Trevor Brown: The bill that would require 55% for constitutional amendments. That would also apply to anything the Legislature sets on the ballot. So the Legislature can send a proposal to the vote of the people just by a simple majority.  The ironic twist of all this is that if these proposals do get past the Legislature this year, they’ll be put on the ballot under the current rules, not these new, more stringent rules.

Ted Streuli: How close was the vote on some of those proposals in the House and what do they face in the Senate?

Trevor Brown: The votes weren’t very close at all. It was almost entirely a party-line vote with Democrats, opposing it, Republicans supporting it. The proposal that would require sign collectors to go to all 77 counties and get X amount of signatures, that passed with about four or five Republicans who joined Democrats in opposition. Most of those Republicans were ones that represent urban districts, which is a kind of interesting take that maybe this is not so much of a Republican versus Democrat issue. Is it an urban versus rural representation issue? Senate leaders haven’t really talked about this bill, but given the vote in the house, it would seem that there would be a good deal of support if it gets on the Senate floor. All of these decisions are up to legislative leaders. We have something like about 1,000-plus bills still live and two months left.  So it’s kind of up in there if they’ll see this as a priority.

Ted Streuli: You mentioned that even if the bill passes the Legislature it doesn’t just go to the governor and become law. What else has to happen?

Trevor Brown: This would be put on the ballot. It would likely be on (for) the upcoming primary or general election. It’s kind of interesting to be asking voters to take power away from themselves, which would be surprising if they did that. The people I talked to said they’re very concerned that lawmakers  are going to keep bringing up this message that “we don’t want Oklahoma County and Tulsa County to decide our policies alone.” So there could be some support in the rural parts of the state for this type of proposal.

Ted Streuli: You’ve already published some work on this. What kind of feedback have you gotten so far?

Trevor Brown: I got a few emails and calls from individuals and groups. Almost unanimously, people are not happy with this. Any time you try to take away power from the people or shift power dynamics, people are going to be upset with that. I mentioned this in my newsletter and they’re not happy about it.
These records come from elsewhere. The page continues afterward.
(** * User-account models: validation and normalisation

    A shallow embedding of [src/models.py]: the pydantic models [BaseUser],
    [User] and [AdminUser], the name normaliser, the password-strength
    validator and the permission check, together with the parts of the
    Python [str] type and of pydantic's field pipeline that they run on.

    Python strings are sequences of Unicode code points and are modelled as
    lists of [Z].  The Unicode tables consulted by [str.isdigit], [str.lower]
    and [str.capitalize], the e-mail validator behind [EmailStr] and
    pydantic's lax string-to-integer conversion are not part of the
    repository: they are taken as parameters (classes [UnicodeData] and
    [Validators]), so that every general theorem holds whatever these tables
    contain, and they are instantiated on a documented fragment for the
    concrete examples. *)

From Stdlib Require Import ZArith List Bool Lia String Ascii.
Import ListNotations.
Local Open Scope Z_scope.

Set Implicit Arguments.

(** ** Python strings *)

Definition pystr := list Z.

(** An ASCII literal as a Python string. *)
Definition str (s : string) : pystr :=
  map (fun a => Z.of_nat (nat_of_ascii a)) (list_ascii_of_string s).

Definition pystr_eqb (a b : pystr) : bool :=
  if list_eq_dec Z.eq_dec a b then true else false.

Fixpoint dropwhile (p : Z -> bool) (s : pystr) : pystr :=
  match s with
  | [] => []
  | c :: r => if p c then dropwhile p r else s
  end.

(** Removal of the leading and trailing characters that satisfy [p]. *)
Definition strip_with (p : Z -> bool) (s : pystr) : pystr :=
  rev (dropwhile p (rev (dropwhile p s))).

Definition in_ranges (rs : list (Z * Z)) (c : Z) : bool :=
  existsb (fun r => (fst r <=? c) && (c <=? snd r)) rs.

(** [Py_UNICODE_ISSPACE]: the characters removed by [str.strip()]. *)
Definition py_space_ranges : list (Z * Z) :=
  [ (0x09, 0x0D); (0x1C, 0x20); (0x85, 0x85); (0xA0, 0xA0);
    (0x1680, 0x1680); (0x2000, 0x200A); (0x2028, 0x2029);
    (0x202F, 0x202F); (0x205F, 0x205F); (0x3000, 0x3000) ].

Definition py_isspace : Z -> bool := in_ranges py_space_ranges.
Lemma yielded_tokens_ok_witness :
  tokens_ok
    {| entry := py "b1174"; name := [py "minE"]; definition := [];
       orthology := []; organism := None; position := []; motif := [];
       dblinks := [(py "NCBI-GeneID", [py "12930923"; py "987984"])] |}.
Proof.
  apply (yielded_tokens_ok sample). left. reflexivity.
Defined.

(** ** What makes a line raise *)

Lemma unpack2_raise_inv (parts : list str) (e : exn) :
  unpack2 parts = Raise e -> e = ValueError /\ List.length parts <> 2.
Proof.
  destruct parts as [|a [|b [|c t]]]; simpl; intros [= <-];
    split; try reflexivity; discriminate.
Qed.

Lemma get_last_raise_inv {A : Type} (l : list A) (e : exn) :
  get_last l = Raise e -> e = IndexError /\ l = [].
Proof.
  unfold get_last. destruct (rev l) eqn:R; [|discriminate].
  intros [= <-]. split; [reflexivity|].
  rewrite <- (rev_involutive l), R. reflexivity.
Qed.

Lemma split_ws_none (data : str) :
  trimmed PyStr.isspace data -> PyStr.split_ws data = [] -> data = [].
Proof.
  intros [H _] E. destruct data as [|c t]; [reflexivity|].
  destruct (WordFacts.split_ws_from_first (c :: t) [])
    as (tok & rest & more & S & _).
  { right. exists c, t. split; [reflexivity | now apply (H c t)]. }
  unfold PyStr.split_ws in E. rewrite S in E. discriminate.
Qed.

Lemma handle_field_raise (k d : str) (r : GeneRecord) (e : exn) :
  trimmed PyStr.isspace d ->
  handle_field k d r = Raise e ->
  (e = IndexError /\ k = kw_ENTRY /\ d = [])
  \/ (e = IndexError /\ k = kw_DBLINKS
      /\ PyStr.contains (py ":") d = false /\ dblinks r = [])
  \/ (e = ValueError /\ (k = kw_ORTHOLOGY \/ k = kw_ORGANISM)
      /\ PyStr.count (py "  ") d <> 1)
  \/ (e = ValueError /\ k = kw_MOTIF /\ PyStr.count (py ": ") d <> 1)
  \/ (e = ValueError /\ k = kw_DBLINKS
      /\ PyStr.contains (py ":") d = true /\ PyStr.count (py ": ") d <> 1).
Proof.
  intros D. unfold handle_field.
  destruct (str_eqb k kw_ENTRY) eqn:E1.
  { apply str_eqb_eq in E1. subst k.
    destruct (PyStr.split_ws d) as [|w more] eqn:W; simpl; [|discriminate].
    intros [= <-]. left. repeat split. now apply split_ws_none. }
  destruct (str_eqb k kw_NAME); [discriminate|].
  destruct (str_eqb k kw_DEFINITION); [discriminate|].
  destruct (str_eqb k kw_ORTHOLOGY) eqn:E4.
  { apply str_eqb_eq in E4. subst k.
    destruct (unpack2 (PyStr.split (py "  ") d)) as [[a b]|e'] eqn:U;
      simpl; [discriminate|].
    intros [= <-]. apply unpack2_raise_inv in U. destruct U as [-> L].
    rewrite (PyStrFacts.split_length _ two_spaces_nonempty) in L.
    right; right; left. repeat split; [now left | exact (fun X => L (f_equal S X))]. }
  destruct (str_eqb k kw_ORGANISM) eqn:E5.
  { apply str_eqb_eq in E5. subst k.
    destruct (unpack2 (PyStr.split (py "  ") d)) as [[a b]|e'] eqn:U;
      simpl; [discriminate|].
    intros [= <-]. apply unpack2_raise_inv in U. destruct U as [-> L].
    rewrite (PyStrFacts.split_length _ two_spaces_nonempty) in L.
    right; right; left. repeat split; [now right | exact (fun X => L (f_equal S X))]. }
  destruct (str_eqb k kw_POSITION); [discriminate|].
  destruct (str_eqb k kw_MOTIF) eqn:E7.
  { apply str_eqb_eq in E7. subst k.
    destruct (unpack2 (PyStr.split (py ": ") d)) as [[a b]|e'] eqn:U;
      simpl; [discriminate|].
    intros [= <-]. apply unpack2_raise_inv in U. destruct U as [-> L].
    rewrite (PyStrFacts.split_length _ colon_space_nonempty) in L.
    right; right; right; left. repeat split. exact (fun X => L (f_equal S X)). }
  destruct (str_eqb k kw_DBLINKS) eqn:E8; [|discriminate].
  apply str_eqb_eq in E8. subst k.
  destruct (PyStr.contains (py ":") d) eqn:C.
  - destruct (unpack2 (PyStr.split (py ": ") d)) as [[a b]|e'] eqn:U;
      simpl; [discriminate|].
    intros [= <-]. apply unpack2_raise_inv in U. destruct U as [-> L].
    rewrite (PyStrFacts.split_length _ colon_space_nonempty) in L.
    right; right; right; right. repeat split. exact (fun X => L (f_equal S X)).
  - destruct (get_last (dblinks r)) as [[key values]|e'] eqn:G; simpl.
    + destruct (get_last_inv _ _ G) as (front & F).
      rewrite F, set_last_app. discriminate.
    + intros [= <-]. apply get_last_raise_inv in G. destruct G as [-> N].
      right; left. now repeat split.
Qed.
They are afraid this could effectively spell an end to the state’s initiative petition process altogether.

Ted Streuli: There’s another bill that would add some additional hurdles for state questions that include some kind of cost.  What can you tell us about that one?

Trevor Brown: This one’s not garnering as much attention. Last year, the Legislature passed a bill that requires state questions to include a fiscal impact if there are costs involved. This new proposal would require the state auditor to do (that assessment) themselves. This has prompted some concerns. The  state auditor is obviously an elected political position, and having that person decide what a state question may cost could be problematic. As we saw with Medicaid expansion, the governor and a lot of Republicans said this would cost a lot more than it actually has. It hasn’t cost the state anything, at least this year. So this would definitely make state questions a little bit more politically charged.